The third, the ambassador's wife, is Ann, Lady Fanshawe. Her travels belong, strictly speaking, to dates just outside the limits (1542–1642) with which this book is concerned, but for all practical purposes may be referred to with little reserve. Her experience was great, for her journeys were even more numerous than her pregnancies, which numbered eighteen; and being cheerful, clear-headed, and sincere in no ordinary measure, her "Memoirs" are almost as excellent a record of travel as of character.

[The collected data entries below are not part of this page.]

(* ===== verification/GuestExports.v ===== *)
(** * What a contract exports: std/src/exports.rs and entry_points.rs

    [do_init], [do_handle], [do_query] and [do_migrate] take the regions the enclave filled, parse
    them, call the contract and release the region of the serialized result;
    [create_entry_points] makes exports of them.  The enclave's calls of such a contract return
    what the contract computes from the parsed arguments.  This is the contract as it was compiled;
    what the gas counter adds to it when it is loaded is in Metering and MeteredContract. *)

From Stdlib Require Import Strings.String.
From stdpp Require Import base tactics list numbers strings ssreflect.
From S2P Require Import Prelude Utf8 Crypto SecretMsg Validation EnclaveDb QueryChain Runtime Operations GuestMemory GuestArena WasmCheck Math Storage Typed Std Querying GuestImports GuestLink.

Local Open Scope list_scope.
Local Open Scope Z_scope.

Section Exports.
Context {Mem : Type} `{WM : WasmMemory Mem} `{AL : Allocator Mem}.
Context `{SE : Serde Std.Env}.
#[local] Abbreviation G := (G Mem).

(** A panic inside the contract ends the call. *)
Definition unwind {A} (r : StdResult A) : G (StdResult A) :=
  match r with Panic => panic | _ => mret r end.

(** [from_slice] on the bytes of a vector. *)
Definition parse_vec {T} `{Serde T} (v : Vec) : G (StdResult T) :=
  d ← read_slice (as_slice v);
  unwind (from_slice d).

(** [to_vec(&res).unwrap()] and [release_buffer]: the capacity of the buffer is forgotten there. *)
Definition release_result {R} `{Serde (StdResult R)} (res : StdResult R) : G Z :=
  match to_vec res with
  | Ok d => v ← vec_of d; release_buffer v
  | _ => panic
  end.

Section WithEnv.
Context {T R : Type} `{ST : Serde T}.

(** The arguments are parsed one after the other; an error of either is the result. *)
Definition parse_and_call (contract_fn : Std.Env -> T -> G (StdResult R)) (env msg : Vec) : G (StdResult R) :=
  e ← parse_vec env;
  match e with
  | Ok parsed_env =>
      m ← parse_vec msg;
      match m with
      | Ok parsed_msg => r ← contract_fn parsed_env parsed_msg; unwind r
      | Err err => mret (Err err)
      | Panic => panic
      end
  | Err err => mret (Err err)
  | Panic => panic
  end.

(** The body of [_do_init], [_do_handle] and [_do_migrate]: both vectors live until the function
    returns. *)
Definition call_with_env (contract_fn : Std.Env -> T -> G (StdResult R)) (env_ptr msg_ptr : Z) : G (StdResult R) :=
  env ← consume_region env_ptr;
  msg ← consume_region msg_ptr;
  res ← parse_and_call contract_fn env msg;
  _ ← drop_vec msg;
  _ ← drop_vec env;
  mret res.

Definition call_without_env (contract_fn : T -> G (StdResult R)) (msg_ptr : Z) : G (StdResult R) :=
  msg ← consume_region msg_ptr;
  m ← parse_vec msg;
  res ← match m with
        | Ok parsed_msg => r ← contract_fn parsed_msg; unwind r
        | Err err => mret (Err err)
        | Panic => panic
        end;
  _ ← drop_vec msg;
  mret res.
End WithEnv.

Section Entry.
Context {T U : Type} `{ST : Serde T}.
(** What a successful [handle] has checked, and that it is a run of the engine. *)
Lemma handle_Ok fuel limit env msg_bytes sig_info h o out :
  Operations.handle (Mem := Mem) km depth fuel limit code env msg_bytes sig_info h = Some o -> out_result o = Ok out ->
  exists e info sm key addr inner,
    json_from_slice env = Some e /\ json_from_slice sig_info = Some info /\ secret_from_slice msg_bytes = Ok sm /\
    verify_params km info e sm = Ok tt /\ extract_contract_key e = Ok key /\
    (plain ← decrypt km sm; validate_msg plain code) = Ok inner /\
    CanonicalAddr_from_human (SecretMsg.address (SecretMsg.contract e)) = Some addr /\
    validate_contract_key km key addr code = Ok true /\
    driven fuel limit key e inner h (nonce sm) (user_public_key sm) addr = Some o.
Proof.
  intros Hh Ho'. assert (forall P : Prop, out_trace o = h /\ is_ok (out_result o) = false -> P) as Hno by (intros ? [_ Hf]; by rw Ho' in Hf).
  unfold Operations.handle in Hh.
  apply check_cases in Hh as [?|(e & He & Hh)]; [by apply Hno|]. apply check_cases in Hh as [?|(info & Hi & Hh)]; [by apply Hno|].
  apply check_cases in Hh as [?|(sm & Hs & Hh)]; [by apply Hno|]. apply check_cases in Hh as [?|([] & Hv & Hh)]; [by apply Hno|].
  apply check_cases in Hh as [?|(key & Hk & Hh)]; [by apply Hno|]. apply check_cases in Hh as [?|(pt & Hp & Hh)]; [by apply Hno|].
  apply check_cases in Hh as [?|(inner & Hn & Hh)]; [by apply Hno|]. apply check_cases in Hh as [?|(addr & Ha & Hh)]; [by apply Hno|].
  apply check_cases in Hh as [?|([] & Hkey & Hh)]; [by apply Hno| |cbn in Hh; simplify_eq; done].
  destruct (json_from_slice env) as [e'|] eqn:Ee; [|done]. destruct (json_from_slice sig_info) as [i'|] eqn:Es; [|done].
  destruct (CanonicalAddr_from_human _) as [a'|] eqn:Ea; [|done]. cbn in He, Hi, Ha. simplify_eq.
  exists e, info, sm, key, addr, inner. rw Hp. by split_and!.
Qed.
(** The chain passes the key of this contract on. *)
Definition keyed (m : Message) : Prop :=
  forall e, json_from_slice (m_env m) = Some e -> extract_contract_key e = Ok ck.
(** ** The theorems at a concrete chain *)

#[local] Existing Instance demo_allocator.
#[local] Existing Instance demo_vm_querier.

(** A chain that charges nine gas per call and iterates over one entry. *)
#[local] Instance demo_go_db : GoDb MemoryStorage := {|
  read_db s k := (s, (mkGo 0 9 None, btree_get (data s) k));
  write_db s k v := (mkMemory (btree_insert (data s) k v), mkGo 0 9 None);
  remove_db s k := (mkMemory (btree_remove (data s) k), mkGo 0 9 None);
  scan_db s _ _ _ := (s, (mkGo 0 9 None, (default_iter, true)));
  next_db s _ := (s, (mkGo 0 9 None, (Some (lit "key"), Some (lit "value"))))
|}.

#[local] Instance demo_go_honest : HonestGoDb.
Proof.
  refine {| contents s k := btree_get (data s) k |}; cbn.
  - done.
  - intros s k v. split; [done|]. intros k'. rw btree_get_insert. by repeat case_decide.
  - intros s k. split; [done|]. intros k'. rw btree_get_remove. by repeat case_decide.
Defined.

Lemma iterator_entries_are_not_freed_witness :
  exists m' r, iter_next demo_vm_store (mkGoIter default_iter true) ∅ = Some (demo_vm_store, m', r) /\
    r.1 = Ok (Some (lit "key", lit "value")) /\ size m' = 2.
Proof.
  destruct (iterator_entries_are_not_freed (GD := demo_go_db) demo_vm_store (mkGoIter default_iter true) ∅ demo_vm_store
              (mkGo 0 9 None) (Some (lit "key")) (Some (lit "value")) eq_refl eq_refl eq_refl eq_refl)
    as (m' & l & r & E & _ & _ & Hr).
  exists m', r. split; [exact E|]. split; [exact Hr|]. vm_compute in E. injection E as <- _. reflexivity.
Defined.

(** A contract call that writes a key and reports forty gas. *)
Definition demo_call_raw : Call (S := MemoryStorage) (Q := unit) (I := Z) := HandleCall demo_handle.

Definition demo_process : Process (D := MemoryStorage) :=
  mkProcess {[ 7%Z := upload_cache ]} {[ "wasm" := lit "wasm" ]} demo_heap demo_vm_store
    (mkC ∅ ESuccess (Some default_buffer) (Some 0%Z)).

Definition demo_run : option (Process * result Error bytes) :=
  run_contract (fun s => s) (fun _ => "status") (fun x => x) string_of_list_byte Readable None 7 upload_cache
    (lit "wasm") "api" tt 100 (call_raw (HS := go_storage) plentiful demo_call_raw) demo_process.

Lemma contract_call_reaches_the_chain_witness :
  exists p, demo_run = Some (p, Ok (lit "done")) /\ gas_out (visible p) = Some 40%Z /\
    contents (chain p) (lit "k") = Some (lit "w").
Proof.
  destruct demo_run as [[p r]|] eqn:E; [|vm_compute in E; discriminate].
  assert (r = Ok (lit "done")) as -> by (vm_compute in E; by injection E as _ <-).
  exists p. split; [reflexivity|].
  destruct (contract_call_reaches_the_chain (fun s => s) (fun _ => "status") (fun x => x) string_of_list_byte plentiful
              Readable None 7 upload_cache (lit "wasm") "api" tt 100 demo_call_raw demo_process p (Ok (lit "done")) E)
    as [[H _]|(code & i & hp & res & H)].
  - intros i hp. vm_compute. discriminate.
  - discriminate.
  - destruct H as (_ & _ & _ & Hg & Hk). split; [exact Hg|]. rw Hk. reflexivity.
Defined.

It is a matter for regret that her husband, Sir Richard, has not left us an account of his own, but in this he resembles practically all his kind. There is Sir Robert Sherley, who went ambassador to two Emperors, two Popes, twice to Spain, twice to Poland, once to Russia, twice to Persia: yet of Sir Robert Sherley as tourist, we know next to nothing. So also of Sir Paul Pindar, who says in a letter that he has had eighteen years' experience of Italy; and De Foix, a man greatly gifted, who wished to serve his country as far as possible distant from its Valois Kings, and consequently chose a series of embassies as an honourable, useful form of self-exile. Yet of these last two and others there remains some record by means of men who accompanied them. Part of the travels of Peter Mundy, whose name will often recur, happened in the train of the former; and when De Thou, the historian, paid the visit to Italy which he recounts in his autobiography, it was with De Foix that he went.

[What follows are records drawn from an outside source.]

(* ===== verification/EndToEnd.v ===== *)
(** * From a transaction to the contract's state

    The whole stack in one refinement: a transaction enters go-cosmwasm/src/lib.rs, which loads
    the code and makes an instance of sgx-vm (cache.rs, instance.rs, calls.rs); wasmi/wrapper.rs
    calls the enclave (exports.rs), which authenticates and decrypts the message
    (contract_operations.rs) and runs the contract; the contract, linked to cosmwasm-std, calls
    back through the host functions, and every access to its state is encrypted (db.rs), leaves
    the enclave as an ocall (wasmi/exports.rs) and ends in the store of the chain (db.rs of the
    bindings).  What remains of all this, seen from outside, is the contract's function on a map. *)

From Stdlib Require Import Strings.String.
From stdpp Require Import base tactics list numbers strings ssreflect gmap.
From S2P Require Import Prelude Utf8 Crypto SecretMsg Signatures Validation EnclaveDb QueryChain Runtime Operations Ecalls SgxVm SgxVmFacts WasmCheck GuestMemory Metering Math Storage Typed Std Querying GuestImports GuestLink GuestExports MeteredContract CallPath ContractState GoBindings.

Local Open Scope list_scope.

Section EndToEnd.
(** The chain and the host. *)
Context `{HA : SgxVm.Allocator} {D : Type} `{GD : GoDb D} {HG : HonestGoDb (D := D)}.
Context {Qr R A It : Type} `{VQ : VmQuerier Qr R}.
Variable debug_str : string -> string.
Variable debug_status : Z -> string.
Variable sha256 : bytes -> bytes.
Variable file_name : bytes -> string.
(** What becomes of a value that the host copies into the enclave. *)
Variable allocated : bytes -> option (option bytes).

(** The enclave. *)
Context {Mem : Type} `{WM : WasmMemory Mem} {ML : WasmMemoryLaws Mem} `{GA : GuestMemory.Allocator Mem} {GL : AllocatorLaws Mem}.
Context `{WL : WasmLoader Mem} `{P : Primitives} {HP : PrimitiveLaws} `{C : Codecs} `{Pr : Prost} `{BE : Bech32Errors}.
Context `{JQ : Json QueryChain.QueryRequest} `{JA : Json QueryAnswer} `{JS : Json QueryChain.StdError} `{JE : JsonErrors}.
Context `{JV : Json Value} `{JT : Json string} `{JW : Json WasmOutput} `{JC : Json (list SecretMsg.Coin)} `{JN : Json SecretMsg.Env}.
Context `{JG : Json SigInfo} `{JD : Json SignDoc}.
Variable grow : nat -> nat.
Variable km : Keychain.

Among the exceptions, most noticeable is Augier Ghiselin de Busbecq, a Fleming. After representing the Emperor in England at the wedding of Philip and Mary, he was sent to Constantinople (1556–1562), and afterwards to France. His letters from France that have been preserved are semi-official; of minor interest compared with those from Constantinople, which, not meant for publication but addressed to friends who were worthy of them, in time became printed. They belong to the literature of middle age, that which is written by men of fine character and fine education when successful issues out of many trials have made them wise and left them young. A many-sided man: the library at Vienna is the richer for his presents to the Emperor; many are the stories he tells of the wild animals he kept to while away the hours of the imprisonment which he, ambassador as he was, had to endure; the introducer into Europe of lilac, tulips, and syringa; a collector of coins when such an occupation was not usual as a hobby. His opportunities, indeed, were such as occur no more; in Asia Minor coins one thousand years old were in daily use as weights; and yet Busbecq missed one chance, for a brazier to whom he was referred regretted he had not met him a few days earlier, when he had had a vessel full of old coins which he had just melted down to make kettles.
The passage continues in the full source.